On the structural modification of 2-nitroimidazole-99mTc(CO)3 complex, a hypoxia marker, for improving in vivo pharmacokinetics

Abstract

A 2-nitroimidazole-(99m)Tc(CO)(3) complex reported earlier showed promise with respect to its uptake and retention in hypoxic tumor. However, significant uptake and slow clearance from liver imposed severe limitations towards advocating its possible practical utility. In an attempt to improving its liver clearance, an ether linkage, which is known to help in liver clearance, was introduced in the molecule. The 2-nitroimidazole iminodiacetic acid (IDA) derivative containing an ether linkage was synthesized in a five step procedure from 2-nitroimidazole. This derivative was radiolabeled using [(99m)Tc(CO)(3)(H(2)O)(3)](+) precursor complex. The corresponding Re(CO)(3) analogue was also synthesized in the macroscopic level for structural characterization. The (99m)Tc(CO)(3) complex was evaluated in an animal model bearing fibrosarcoma tumor. The in vivo evaluation of the complex indicated that, as envisaged, introduction of the ether linkage has improved clearance from the liver. The complex also showed higher retention in tumor compared to the 2-nitroimidazole-IDA-(99m)Tc(CO)(3) complex reported earlier.
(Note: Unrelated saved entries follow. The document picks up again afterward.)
(** * mmon_gcm.solving: weighted pFBA, irreversibility splitting and FVA folding

    A shallow embedding of [src/mmon_gcm/solving.py].  The module is glue code
    over the cobra/optlang modelling library: every solver-side operation
    (optimisation, variable objects, the worker pool) is a collaborator and
    enters the development through the [Cobra] interface below; everything
    the module itself computes (string matching on identifiers, dictionary
    updates, bound rewriting, the fold of split reactions, the final join) is
    translated function by function.

    Conventions.
    - Python floats are modelled as rationals [Q]; the module only compares
      them with constants, assigns them, adds them and takes one reciprocal.
    - A [dict] is an association list in insertion order with unique keys
      (order matters: the objective builder takes the first matching key).
    - A raised exception is the [Raise] result; [print] and [warnings.warn]
      are events appended to a log. *)

From stdpp Require Import gmap strings.
From Stdlib Require Import String Ascii List Bool QArith Qabs ZArith Lia Permutation.
From Stdlib Require Import DecimalString DecimalNat.
Import ListNotations.
Local Close Scope Q_scope.
Local Open Scope string_scope.
Local Open Scope list_scope.

(* ================================================================== *)
(** * Python primitives *)
(* ================================================================== *)

Module Py.

(** [sub in s] *)
Fixpoint contains (sub s : string) : bool :=
  String.prefix sub s ||
  match s with
  | EmptyString => false
  | String _ s' => contains sub s'
  end.

(** [s.replace(old, new)] for a non-empty [old] (every call site of the
    module passes a non-empty literal).  [skip] counts the characters of a
    match that are still to be dropped. *)
Fixpoint replace_from (old new : string) (skip : nat) (s : string) : string :=
  match s with
  | EmptyString => EmptyString
  | String c s' =>
      match skip with
      | S k => replace_from old new k s'
      | O =>
          if String.prefix old s
          then new +:+ replace_from old new (String.length old - 1) s'
          else String c (replace_from old new 0 s')
      end
  end.

Definition replace (old new s : string) : string := replace_from old new 0 s.

(** [s.split(sep)] for a one-character separator. *)
Fixpoint split (sep : ascii) (s : string) : list string :=
  match s with
  | EmptyString => [EmptyString]
  | String c s' =>
      if Ascii.eqb c sep then EmptyString :: split sep s'
      else match split sep s' with
           | h :: t => String c h :: t
           | [] => [String c EmptyString]
           end
  end.

(** [str(i)] for a non-negative integer. *)
Definition str (i : nat) : string := NilEmpty.string_of_uint (Nat.to_uint i).

(** [s[-1]]: [None] stands for the IndexError on the empty string. *)
Fixpoint last_char (s : string) : option string :=
  match s with
  | EmptyString => None
  | String c EmptyString => Some (String c EmptyString)
  | String _ s' => last_char s'
  end.

(** [s[:n]] *)
Definition slice_to (n : nat) (s : string) : string := String.substring 0 n s.

(** [range(1, n + 1)] *)
Definition range1 (n : nat) : list nat := seq 1 n.

Definition Qltb (x y : Q) : bool := negb (Qle_bool y x).

End Py.

(** Exceptions the module can raise or let through. *)
Inductive PyError : Type :=
| NameError (name : string)
| KeyError (key : string)
| IndexError
| ZeroDivisionError
| ValueError (msg : string)
| AttributeError (name : string)
| OptimizationError (msg : string).

Inductive Result (A : Type) : Type :=
| Ok (a : A)
| Raise (e : PyError).
Arguments Ok {A} a.
Arguments Raise {A} e.

Definition rbind {A B : Type} (r : Result A) (k : A -> Result B) : Result B :=
  match r with
  | Ok a => k a
  | Raise e => Raise e
  end.

(** A [for] loop whose body may raise: the first exception ends the loop. *)
Fixpoint for_each {A S : Type} (body : S -> A -> Result S) (l : list A) (s : S)
  : Result S :=
  match l with
  | [] => Ok s
  | x :: l' => rbind (body s x) (for_each body l')
  end.

(* ------------------------------------------------------------------ *)
(** ** Dictionaries in insertion order *)
(* ------------------------------------------------------------------ *)

Section Dict.
Context {K V : Type} (eqb : K -> K -> bool).

Fixpoint dict_get (d : list (K * V)) (k : K) : option V :=
  match d with
  | [] => None
  | (k', v) :: d' => if eqb k' k then Some v else dict_get d' k
  end.

(** [d[k] = v]: an existing key keeps its position. *)
Fixpoint dict_set (d : list (K * V)) (k : K) (v : V) : list (K * V) :=
  match d with
  | [] => [(k, v)]
  | (k', v') :: d' =>
      if eqb k' k then (k', v) :: d' else (k', v') :: dict_set d' k v
  end.

Definition dict_keys (d : list (K * V)) : list K := map fst d.

Definition dict_contains (d : list (K * V)) (k : K) : bool :=
  existsb (fun k' => eqb k' k) (dict_keys d).
End Dict.

(* ================================================================== *)
(** * Data model *)
(* ================================================================== *)

(** A solver variable; [var_text] is what [str(v)] returns. *)
Record Var : Type := mkVar {
  var_name : string;
  var_text : string
}.

Definition Var_eqb (a b : Var) : bool :=
  String.eqb (var_name a) (var_name b) && String.eqb (var_text a) (var_text b).

Record Reaction : Type := mkReaction {
  id : string;
  lower_bound : Q;
  upper_bound : Q;
  metabolites : list (string * Q)      (* metabolite id -> coefficient *)
}.

Record Objective : Type := mkObjective {
  obj_name : string;
  direction : string;
  linear_coefficients : list (Var * Q)
}.

Record Constraint : Type := mkConstraint {
  con_name : string;
  con_lb : option Q;
  con_ub : option Q;
  con_coefficients : list (Var * Q)
}.

(** Something registered with [add_cons_vars]. *)
Inductive ConsVar : Type :=
| CVar (v : Var) (lb ub : option Q)
| CCon (c : Constraint).

(** A series or a [dict] from reaction identifier to a number. *)
Definition Series : Type := list (string * Q).

(** A data frame by columns, or a [dict] of [dict]s: column name -> series. *)
Definition Table : Type := list (string * Series).

Record Model : Type := mkModel {
  reactions : list Reaction;
  solver_objective : Objective;
  cons_vars : list ConsVar;
  fva : option Table
}.

Definition Weightings : Type := list (string * Q).

Definition Solution : Type := list (string * Q).   (* the [fluxes] column *)

(** ** Reaction collection ([DictList]) *)

Definition get_by_id (rs : list Reaction) (i : string) : Result Reaction :=
  match find (fun r => String.eqb (id r) i) rs with
  | Some r => Ok r
  | None => Raise (KeyError i)
  end.

Definition has_id (rs : list Reaction) (i : string) : bool :=
  existsb (fun r => String.eqb (id r) i) rs.

(** Writing through a reference obtained with [get_by_id]. *)
Fixpoint update_by_id (rs : list Reaction) (i : string) (f : Reaction -> Reaction)
  : list Reaction :=
  match rs with
  | [] => []
  | r :: rs' =>
      if String.eqb (id r) i then f r :: rs' else r :: update_by_id rs' i f
  end.

(** [Reaction.get_coefficient(metabolite_id)] *)
Definition get_coefficient (r : Reaction) (met : string) : Result Q :=
  match dict_get String.eqb (metabolites r) met with
  | Some c => Ok c
  | None => Raise (KeyError met)
  end.

Definition set_lower_bound (r : Reaction) (v : Q) : Reaction :=
  {| id := id r; lower_bound := v; upper_bound := upper_bound r;
     metabolites := metabolites r |}.

Definition set_upper_bound (r : Reaction) (v : Q) : Reaction :=
  {| id := id r; lower_bound := lower_bound r; upper_bound := v;
     metabolites := metabolites r |}.

Definition set_id (r : Reaction) (i : string) : Reaction :=
  {| id := i; lower_bound := lower_bound r; upper_bound := upper_bound r;
     metabolites := metabolites r |}.

Definition set_reactions (m : Model) (rs : list Reaction) : Model :=
  {| reactions := rs; solver_objective := solver_objective m; cons_vars := cons_vars m;
     fva := fva m |}.

Definition set_objective (m : Model) (o : Objective) : Model :=
  {| reactions := reactions m; solver_objective := o; cons_vars := cons_vars m;
     fva := fva m |}.

Definition add_cons_vars (m : Model) (cs : list ConsVar) : Model :=
  {| reactions := reactions m; solver_objective := solver_objective m;
     cons_vars := cons_vars m ++ cs; fva := fva m |}.

Definition set_fva (m : Model) (t : Table) : Model :=
  {| reactions := reactions m; solver_objective := solver_objective m;
     cons_vars := cons_vars m; fva := Some t |}.

(** [Model.add_reaction]: a reaction whose identifier is already present is
    ignored, otherwise it is appended. *)
Definition add_reaction (m : Model) (r : Reaction) : Model :=
  if has_id (reactions m) (id r) then m
  else set_reactions m (reactions m ++ [r]).
(** * workbook_downloader: a verified model of [main.go]

    The program downloads a numbered range of images with a pool of worker
    goroutines, converts every decoded image to an 8-bit RGBA raster, puts
    the results back in ascending order of their index and appends one PDF
    page per image.

    Layout of this development:
    - [Geom], [Img]: the parts of Go's [image] and [image/draw] packages that
      [convertTo8Bit] calls, at their documented behaviour;
    - [Repo]: the functions of [main.go] ([DownloadImage], [convertTo8Bit],
      [worker], [AddImageToPDF], [main]) as a transition system over
      goroutines, channels and a wait group, driven by an explicit schedule;
    - the invariants of that system and the theorems about it. *)

From Stdlib Require Import ZArith QArith List Lia String.
From stdpp Require Import base tactics option list list_numbers sorting gmap strings pretty relations.

Local Open Scope Z_scope.

(* ===================================================================== *)
(** ** Machine integers *)
(* ===================================================================== *)

(** Go's [int] is 64 bits wide on the platforms the program is built for;
    [i++] wraps around in two's complement. *)
Definition int_min : Z := - 2 ^ 63.
Definition int_max : Z := 2 ^ 63 - 1.

Definition wrap_int (z : Z) : Z := (z + 2 ^ 63) mod 2 ^ 64 - 2 ^ 63.

(** [i++] on an [int]. *)
Definition int_incr (i : Z) : Z := wrap_int (i + 1).

(** [uint8(v)]: conversion keeps the low eight bits. *)
Definition uint8 (v : Z) : Z := Z.land v 255.

(* ===================================================================== *)
(** ** Package [image]: points and rectangles *)
(* ===================================================================== *)

Module Geom.

Record Point := mkPoint { X : Z; Y : Z }.

Record Rectangle := mkRect { Min : Point; Max : Point }.

(** [image.Point{}] *)
Definition ZP : Point := mkPoint 0 0.

(** [image.ZR], the zero rectangle. *)
Definition ZR : Rectangle := mkRect ZP ZP.

Definition PAdd (p q : Point) : Point := mkPoint (X p + X q) (Y p + Y q).
Definition PSub (p q : Point) : Point := mkPoint (X p - X q) (Y p - Y q).

Definition Dx (r : Rectangle) : Z := X (Max r) - X (Min r).
Definition Dy (r : Rectangle) : Z := Y (Max r) - Y (Min r).

Definition RAdd (r : Rectangle) (p : Point) : Rectangle :=
  mkRect (PAdd (Min r) p) (PAdd (Max r) p).

(** [r.Empty()] *)
Definition Empty (r : Rectangle) : bool :=
  (X (Max r) <=? X (Min r)) || (Y (Max r) <=? Y (Min r)).

(** [p.In(r)] *)
Definition PIn (p : Point) (r : Rectangle) : bool :=
  (X (Min r) <=? X p) && (X p <? X (Max r)) &&
  (Y (Min r) <=? Y p) && (Y p <? Y (Max r)).

(** [r.Intersect(s)]: the largest rectangle contained in both, or [ZR]. *)
Definition Intersect (r s : Rectangle) : Rectangle :=
  let r' := mkRect (mkPoint (Z.max (X (Min r)) (X (Min s)))
                            (Z.max (Y (Min r)) (Y (Min s))))
                   (mkPoint (Z.min (X (Max r)) (X (Max s)))
                            (Z.min (Y (Max r)) (Y (Max s)))) in
  if Empty r' then ZR else r'.

(** A rectangle is well formed when [Min] is not beyond [Max]. *)
Definition WellFormed (r : Rectangle) : Prop :=
  X (Min r) <= X (Max r) /\ Y (Min r) <= Y (Max r).

End Geom.

Import Geom.

(* ===================================================================== *)
(** ** Package [image]: colours, [*image.RGBA] and the [image.Image] interface *)
(* ===================================================================== *)

Module Img.

(** What [color.Color.RGBA()] returns: four alpha-premultiplied channels,
    each a [uint32] holding a 16-bit value. *)
Record Color := mkColor { cr : Z; cg : Z; cb : Z; ca : Z }.

(** [color.RGBA]: four 8-bit channels. *)
Record RGBA8 := mkRGBA8 { R8 : Z; G8 : Z; B8 : Z; A8 : Z }.

(** [color.RGBA.RGBA()]: [r = uint32(c.R); r |= r << 8], and so on. *)
Definition widen (v : Z) : Z := Z.lor v (Z.shiftl v 8).

Definition RGBA8_RGBA (c : RGBA8) : Color :=
  mkColor (widen (R8 c)) (widen (G8 c)) (widen (B8 c)) (widen (A8 c)).

(** The 8-bit value [image/draw] stores for a 16-bit channel:
    [uint8(v >> 8)]. *)
Definition narrow (v : Z) : Z := uint8 (Z.shiftr v 8).

Definition to_RGBA8 (c : Color) : RGBA8 :=
  mkRGBA8 (narrow (cr c)) (narrow (cg c)) (narrow (cb c)) (narrow (ca c)).

(** [image.RGBA]: the pixel buffer [Pix] holds R, G, B, A bytes per pixel,
    rows [Stride] bytes apart, for the pixels of [Rect]. *)
Record RGBA := mkRGBA { Pix : list Z; Stride : Z; Rect : Rectangle }.

(** [p.PixOffset(x, y)] *)
Definition PixOffset (p : RGBA) (x y : Z) : Z :=
  (y - Y (Min (Rect p))) * Stride p + (x - X (Min (Rect p))) * 4.

Definition byte_at (pix : list Z) (i : Z) : Z :=
  default 0 (pix !! Z.to_nat i).

(** [p.RGBAAt(x, y)]: the zero colour outside [Rect]. *)
Definition RGBAAt (p : RGBA) (x y : Z) : RGBA8 :=
  if PIn (mkPoint x y) (Rect p) then
    let i := PixOffset p x y in
    mkRGBA8 (byte_at (Pix p) i) (byte_at (Pix p) (i + 1))
            (byte_at (Pix p) (i + 2)) (byte_at (Pix p) (i + 3))
  else mkRGBA8 0 0 0 0.

(** [image.NewRGBA(r)]: a zeroed buffer of [4 * Dx * Dy] bytes. (Go panics
    for a rectangle of negative width or height; no [Bounds()] of an image
    is one.) *)
Definition NewRGBA (r : Rectangle) : RGBA :=
  mkRGBA (replicate (Z.to_nat (4 * Dx r * Dy r)) 0) (4 * Dx r) r.

(** A value of the interface type [image.Image]: either an [*image.RGBA], or
    an image of any other type (Gray16, NRGBA64, Paletted, ...), given by its
    [Bounds()] and by what [At(x, y).RGBA()] returns. *)
Inductive Image :=
| RGBAImage (p : RGBA)
| OtherImage (bounds : Rectangle) (at16 : Z -> Z -> Color).

Definition Bounds (m : Image) : Rectangle :=
  match m with
  | RGBAImage p => Rect p
  | OtherImage b _ => b
  end.

(** [m.At(x, y).RGBA()] *)
Definition At (m : Image) (x y : Z) : Color :=
  match m with
  | RGBAImage p => RGBA8_RGBA (RGBAAt p x y)
  | OtherImage _ f => f x y
  end.

(** *** Package [image/draw] *)

(** Store one pixel, as the inner loop of [draw.Draw] does for [draw.Src]:
    [d := dst.Pix[i : i+4]; d[0] = uint8(sr >> 8); ...]. *)
Definition store (dst : RGBA) (x y : Z) (c : Color) : RGBA :=
  let i := Z.to_nat (PixOffset dst x y) in
  let c8 := to_RGBA8 c in
  mkRGBA (<[(i + 3)%nat := A8 c8]>
          (<[(i + 2)%nat := B8 c8]>
           (<[(i + 1)%nat := G8 c8]>
            (<[i := R8 c8]> (Pix dst)))))
         (Stride dst) (Rect dst).

(** [clip]: restrict [r] to the destination and to the source (moved so that
    [sp] lies on [r.Min]). *)
Definition clip (dst : RGBA) (r : Rectangle) (src : Image) (sp : Point) : Rectangle :=
  Intersect (Intersect r (Rect dst)) (RAdd (Bounds src) (PSub (Min r) sp)).

(** [draw.Draw(dst, r, src, sp, draw.Src)]: aligns [r.Min] in [dst] with [sp]
    in [src] and replaces the pixels of the clipped [r], row by row. *)
Definition Draw (dst : RGBA) (r : Rectangle) (src : Image) (sp : Point) : RGBA :=
  let r' := clip dst r src sp in
  if Empty r' then dst
  else
    foldl (fun d y =>
             foldl (fun d x =>
                      store d x y
                        (At src (x - X (Min r) + X sp) (y - Y (Min r) + Y sp)))
                   d (seqZ (X (Min r')) (Dx r')))
          dst (seqZ (Y (Min r')) (Dy r')).

(** A value of type [uint8]. *)
Definition is_byte (v : Z) : Prop := 0 <= v < 256.

(** The layout [image.NewRGBA] gives a buffer: rows are adjacent and the
    buffer holds exactly the pixels of [Rect]. *)
Definition packed (p : RGBA) : Prop :=
  Stride p = 4 * Dx (Rect p) /\
  Z.of_nat (length (Pix p)) = 4 * Dx (Rect p) * Dy (Rect p).

(** An already normalized bitmap: an [*image.RGBA], which is the RGBA
    layout, over a well-formed rectangle, its channels 8 bits each. Nothing
    is asked of [Stride]: the rows may lie apart, as in what [SubImage]
    returns. *)
Definition normalized (p : RGBA) : Prop :=
  WellFormed (Rect p) /\ Forall is_byte (Pix p).

End Img.

Import Img.

(* ===================================================================== *)
(** ** The program *)
(* ===================================================================== *)

Module Repo.

(** Go's [error] values are carried by their message. *)
Definition error := string.
Definition bytes := list Z.

(** The configurable constants of [main.go]. The URL template has one [%d]
    slot: [url_prefix] is the text before it and [url_suffix] the text
    after it. *)
Record Config := mkConfig {
  url_prefix : string;
  url_suffix : string;
  FirstImageIndex : Z;
  LastImageIndex : Z;
  WorkerCount : Z
}.

(** The constants as they stand in the source. *)
Definition source_config : Config := mkConfig "XX/" ".XX" 1 56 10.

(** [fmt.Sprintf(ImageURLTemplate, index)] *)
Definition ImageURL (cfg : Config) (index : Z) : string :=
  url_prefix cfg +:+ pretty index +:+ url_suffix cfg.

(** What the program reaches outside its own code: the network, the image
    decoders registered by the imports ([image/png], and the PNG, JPEG and
    GIF decoders [gofpdf] brings in), the PNG encoder, and the memory of the
    machine: [memory_for n] tells whether the run time gets a channel with
    a buffer of [n] bytes, header included, from the allocator. *)
Class World := mkWorld {
  http_Get : string -> bytes + error;
  image_Decode : bytes -> Image + error;
  png_Encode : Image -> bytes + error;
  memory_for : Z -> bool
}.

(** *** The run time: [make(chan T, size)]

    [runtime.makechan] panics with [makechan: size out of range] unless
    [size] is non-negative and the buffer, [size] elements of [sizeof(T)]
    bytes each, stays under the allocator's limit together with the header
    of the channel: [mem > maxAlloc - hchanSize] panics. The header has a
    few dozen bytes, how many depends on the version of the run time; a
    buffer of [maxAlloc] bytes or more is refused by all of them. The limit
    is that of the 64-bit platforms, [1 << 48]. Below it, [memory_for]
    decides. *)
Definition maxAlloc : Z := 2 ^ 48.

(** An [int] takes 8 bytes; an [ImageData] an [int] and two interface
    values of two words each. *)
Definition sizeof_int : Z := 8.
Definition sizeof_ImageData : Z := 40.

Definition makechan_in_range (elemsize size : Z) : bool :=
  (0 <=? size) && (elemsize * size <? maxAlloc).

(** The largest size [makechan] can let through for both channels. *)
Definition chan_limit : Z := (maxAlloc - 1) / sizeof_ImageData.

(** The methods of [gofpdf.Fpdf] the program calls. *)
Class PdfBuilder (Fpdf : Type) := mkPdfBuilder {
  gofpdf_New : string -> string -> string -> string -> Fpdf;
  AddPage : Fpdf -> Fpdf;
  RegisterImageReader : Fpdf -> string -> string -> bytes -> Fpdf;
  (** [pdf.Image(name, x, y, w, h, false, "", 0, "")] *)
  PlaceImage : Fpdf -> string -> Q -> Q -> Q -> Q -> Fpdf;
  (** [pdf.OutputFileAndClose(name)] works on the document in place: it
      closes it, which puts a blank page into a document that has none, and
      writes the file. The document after the call comes back with the
      error. *)
  OutputFileAndClose : Fpdf -> string -> Fpdf * option error
}.

(** [ImageData] holds image and index info for proper ordering. A [nil]
    image or error is [None]. *)
Record ImageData := mkImageData {
  Index : Z;
  Image_ : option Image;
  Error : option error
}.

(** [convertTo8Bit] ensures the image is 8-bit. *)
Definition convertTo8Bit (img : Image) : Image :=
  let rgba := NewRGBA (Bounds img) in
  RGBAImage (Draw rgba (Rect rgba) img ZP).

(** The rectangle [convertTo8Bit] draws into: its frame, cut down to where
    the source has pixels once the frame's corner is laid on the source's
    point (0, 0). *)
Definition drawn (img : Image) : Rectangle :=
  clip (NewRGBA (Bounds img)) (Bounds img) img ZP.

(** [convertTo8Bit] changes no pixel of [p]: same bounds, and the same
    colour at every coordinate of the bounds. *)
Definition unchanged_by_convertTo8Bit (p : RGBA) : Prop :=
  Bounds (convertTo8Bit (RGBAImage p)) = Rect p /\
  forall x y, PIn (mkPoint x y) (Rect p) = true ->
    At (convertTo8Bit (RGBAImage p)) x y = At (RGBAImage p) x y.

(** The name under which [AddImageToPDF] registers the image of [index]:
    [fmt.Sprintf("image_%d.png", index)]. *)
Definition image_name (index : Z) : string :=
  "image_" +:+ pretty index +:+ ".png".
Lemma trim_start_lead s : lead_ok (trim_start s) = true.
Proof. induction s as [|c s IH]; [done|]. simpl. destruct (is_space c) eqn:E; [done|]. simpl. by rewrite E. Qed.

Lemma trim_start_id s : lead_ok s = true -> trim_start s = s.
Proof. destruct s as [|c s]; [done|]. simpl. by destruct (is_space c). Qed.

(** Trimming the front keeps a last character that is not white space. *)
Lemma trim_start_app s c : is_space c = false -> exists r, trim_start (s ++ [c]) = r ++ [c].
Proof.
  intros Hc. induction s as [|x s [r IH]]; simpl; [rewrite Hc; by exists []|].
  destruct (is_space x); [by exists r|by exists (x :: s)].
Qed.

Lemma trim_ends s : lead_ok (trim s) = true /\ lead_ok (reverse (trim s)) = true.
Proof.
  unfold trim. rewrite reverse_involutive. split; [|apply trim_start_lead].
  pose proof (trim_start_lead s) as Hl. destruct (trim_start s) as [|c u]; [done|].
  simpl in Hl. apply negb_true_iff in Hl. rewrite reverse_cons.
  destruct (trim_start_app (reverse u) c Hl) as [r ->]. rewrite reverse_app. simpl. by rewrite Hl.
Qed.

Lemma trim_idemp s : trim (trim s) = trim s.
Proof.
  destruct (trim_ends s) as [H1 H2]. unfold trim at 1.
  rewrite (trim_start_id (trim s)) by done. rewrite (trim_start_id (reverse (trim s))) by done.
  apply reverse_involutive.
Qed.

(** ** Prefixes, suffixes and pieces *)

Lemma strip_prefix_spec p s r : strip_prefix p s = Some r <-> s = p ++ r.
Proof.
  revert s. induction p as [|x p IH]; intros [|y s]; simpl; split; intros H; simplify_eq; try done.
  - destruct (N.eqb_spec x y) as [->|]; [|done]. f_equal. by apply IH.
  - rewrite N.eqb_refl. by apply IH.
Qed.

Lemma strip_suffix_spec p s r : strip_suffix p s = Some r <-> s = r ++ p.
Proof.
  unfold strip_suffix. rewrite fmap_Some. split.
  - intros (u & Hu & ->). apply strip_prefix_spec in Hu.
    rewrite <- (reverse_involutive s), Hu, reverse_app, reverse_involutive. done.
  - intros ->. exists (reverse r). rewrite reverse_involutive. split; [|done].
    apply strip_prefix_spec. by rewrite reverse_app.
Qed.

Lemma split_once_app c a b : c ∉ a -> split_once c (a ++ c :: b) = Some (a, b).
Proof.
  induction a as [|x a IH]; intros Ha; simpl; [by rewrite N.eqb_refl|].
  destruct (N.eqb_spec x c) as [->|]; [set_solver|]. rewrite IH; set_solver.
Qed.

Lemma split_once_some c s a b : split_once c s = Some (a, b) -> s = a ++ c :: b /\ c ∉ a.
Proof.
  revert a. induction s as [|x s IH]; intros a; simpl; [done|].
  destruct (N.eqb_spec x c) as [->|Hx]; [intros [= <- <-]; set_solver|].
  destruct (split_once c s) as [[a' b']|]; [|done]. intros [= <- <-].
  destruct (IH a' eq_refl) as [-> ?]. set_solver.
Qed.

Lemma split_once_none c s : split_once c s = None <-> c ∉ s.
Proof.
  split.
  - induction s as [|x s IH]; simpl; [set_solver|].
    destruct (N.eqb_spec x c); [done|]. destruct (split_once c s) as [[]|]; [done|]. set_solver.
  - destruct (split_once c s) as [[a b]|] eqn:E; [|done].
    apply split_once_some in E as [-> _]. set_solver.
Qed.

Lemma contains_spec c s : contains c s = true <-> c ∈ s.
Proof.
  unfold contains. rewrite existsb_exists. setoid_rewrite N.eqb_eq.
  split; [intros (x & Hx & <-)|intros Hx; exists c]; [|split; [|done]]; by apply list_elem_of_In.
Qed.

Lemma contains_str_spec pat s : contains_str pat s = true <-> exists a b, s = a ++ pat ++ b.
Proof.
  assert (forall s, starts_with pat s = true <-> exists b, s = pat ++ b) as Hp.
  { intros t. unfold starts_with. destruct (strip_prefix pat t) as [r|] eqn:E.
    - apply strip_prefix_spec in E. naive_solver.
    - split; [done|]. intros [b Hb]. apply strip_prefix_spec in Hb. congruence. }
  induction s as [|c s IH]; cbn [contains_str]; rewrite orb_true_iff, Hp.
  - split.
    + intros [[b Hb]|?]; [|done]. by exists [], b.
    + intros (a & b & E). left. exists b. by destruct a.
  - rewrite IH. split.
    + intros [[b Hb]|(a & b & ->)]; [by exists [], b|by exists (c :: a), b].
    + intros ([|x a] & b & E); [left; by exists b|right]. simplify_eq/=. eauto.
Qed.

Lemma contains_str_app pat s t : contains_str pat s = true -> contains_str pat (s ++ t) = true.
Proof.
  rewrite !contains_str_spec. intros (a & b & ->). exists a, (b ++ t). by rewrite <- !app_assoc.
Qed.

(** ** Splitting and joining *)

Lemma split_on_cur sep s cur : exists h t, split_on sep s [] = h :: t /\ split_on sep s cur = (cur ++ h) :: t.
Proof.
  revert cur. induction s as [|c s IH]; intros cur; simpl.
  - exists [], []. by rewrite app_nil_r.
  - destruct (c =? sep).
    + exists [], (split_on sep s []). by rewrite app_nil_r.
    + destruct (IH [c]) as (h & t & E & E1), (IH (cur ++ [c])) as (h' & t' & E' & E2).
      rewrite E in E'. simplify_eq. exists (c :: h'), t'. rewrite E1, E2, <- app_assoc. done.
Qed.
Lemma block_capacity_roundtrip_witness :
  from_le (map (fun i => match (mmio_read (0xfeb00000 + 0x100 + N.of_nat i) [0]
                                  (block 0xfeb00000 123456789012 false None)).1 with
                         | Ok [b] => b | _ => 0 end) (seq 0 8)) = 123456789012.
Proof. apply (block_capacity_roundtrip 0xfeb00000 123456789012 false None). by_eval. Defined.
Though the tumor to muscle ratio improved with time, the tumor to blood ratio did not show any significant improvement. Despite improved liver clearance, there was significant liver activity present even at 3h p.i. attributable to gradual accumulation of activity cleared from muscle and blood. Though the introduction of ether linkage improved liver clearance of the modified 2-nitroimidazole complex, it was found that a single ether linkage was not sufficient to achieve the desirable level of clearance. Probably, a linker with multiple ether groups, such as a di- or tri-ethylene glycol spacer, may be a possible solution to this issue.